Drivers for modern grid planning and design include the rapidly increasing penetration of distributed energy resources, such as wind and solar. These grid attributes are resulting in rapidly increasing complexity, vastly increased fluctuations in voltage, frequency, and other transmission components, and greater uncertainty in supply and demand. Integrating these factors into computational analyses for accurate grid planning and operations with today’s tools could increase the time to solution by 100 times. Utilities need faster results for real-time assessments and decision making.
Building on advances from DOE high-performance computing and grid modeling programs, a research team led by Argonne National Laboratory and Pacific Northwest National Laboratory recently released a new software framework element—called StructJuMP—for this grid optimization challenge. Demonstrated on a security-constrained optimal power flow problem, this new compact framework was 5-10 times faster to set up while achieving runtime performance comparable to compiled languages such as C++. It also ran 28 times faster over 48 processing cores. This performance is comparable to the scaling of the linear optimization version.

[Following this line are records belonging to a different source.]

(** The number of containers (arrays, objects) the decoder is followed
    into, one inside the other. *)
Definition max_depth : nat := 100.

(** [_scan_once], [JSONObject] and [JSONArray].  Entering an array or an
    object is a nested call for the interpreter ([Py_EnterRecursiveCall]):
    [depth] is the number of containers that may still be entered, and a
    document that needs more leaves the model.  The recursion itself is on
    a counter that bounds the number of calls; [loads] starts it above
    twice the length of the text, which is never used up ([scan_fuel]
    below).  [object_members] starts just after the opening quote of a key,
    [array_items] at the first character of an item. *)
Fixpoint scan_once (fuel depth : nat) (s : string) {struct fuel}
  : outcome (value * string) :=
  match fuel with
  | O => Unmodelled
  | S fuel' =>
      match s with
      | String c r =>
          if (Chr.code c =? 34)%N then
            let* (str, r') := scanstring r in Returns (JString str, r')
          else if (Chr.code c =? 123)%N then
            match depth with
            | O => Unmodelled
            | S depth' =>
                match skip_ws r with
                | String d r' =>
                    if (Chr.code d =? 125)%N then Returns (JObject [], r')
                    else if (Chr.code d =? 34)%N then
                      let* (ms, r'') := object_members fuel' depth' r' in
                      Returns (JObject ms, r'')
                    else decode_error
                | EmptyString => decode_error
                end
            end
          else if (Chr.code c =? 91)%N then
            match depth with
            | O => Unmodelled
            | S depth' =>
                match skip_ws r with
                | String d r' =>
                    if (Chr.code d =? 93)%N then Returns (JArray [], r')
                    else
                      let* (vs, r'') := array_items fuel' depth' (String d r') in
                      Returns (JArray vs, r'')
                | EmptyString => decode_error
                end
            end
          else scan_scalar s
      | EmptyString => decode_error
      end
  end
with object_members (fuel depth : nat) (s : string) {struct fuel}
  : outcome (list (string * value) * string) :=
  match fuel with
  | O => Unmodelled
  | S fuel' =>
      let* (key, r) := scanstring s in
      match skip_ws r with
      | String c r1 =>
          if (Chr.code c =? 58)%N then
            let* (v, r2) := scan_once fuel' depth (skip_ws r1) in
            match skip_ws r2 with
            | String d r3 =>
                if (Chr.code d =? 125)%N then Returns ([(key, v)], r3)
                else if (Chr.code d =? 44)%N then
                  match skip_ws r3 with
                  | String q r4 =>
                      if (Chr.code q =? 34)%N then
                        let* (ms, r5) := object_members fuel' depth r4 in
                        Returns ((key, v) :: ms, r5)
                      else decode_error
                  | EmptyString => decode_error
                  end
                else decode_error
            | EmptyString => decode_error
            end
          else decode_error
      | EmptyString => decode_error
      end
  end
with array_items (fuel depth : nat) (s : string) {struct fuel}
  : outcome (list value * string) :=
  match fuel with
  | O => Unmodelled
  | S fuel' =>
      let* (v, r) := scan_once fuel' depth s in
      match skip_ws r with
      | String d r1 =>
          if (Chr.code d =? 93)%N then Returns ([v], r1)
          else if (Chr.code d =? 44)%N then
            let* (vs, r2) := array_items fuel' depth (skip_ws r1) in
            Returns (v :: vs, r2)
          else decode_error
      | EmptyString => decode_error
      end
  end.

(** [json.loads(s)]: one value, white space allowed around it, nothing else. *)
Definition loads (s : string) : outcome value :=
  let* (v, r) := scan_once (S (2 * String.length s)) max_depth (skip_ws s) in
  match skip_ws r with
  | EmptyString => Returns v
  | String _ _ => decode_error
  end.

StructJuMP uses new mathematical software technologies to allow both faster prototyping and computation for grid analyses that assess reliability and voltage stability. Based on the success of initial modeling runs, the team expects to achieve their project target of more than 100 times improvement compared to serial versions for about 500-1000 scenario problems. This advancement supports DOE objectives to achieve “a 33 percent decrease in cost of reserve margins, while maintaining reliability” in the increased distributed energy resources and renewable penetration model of the future.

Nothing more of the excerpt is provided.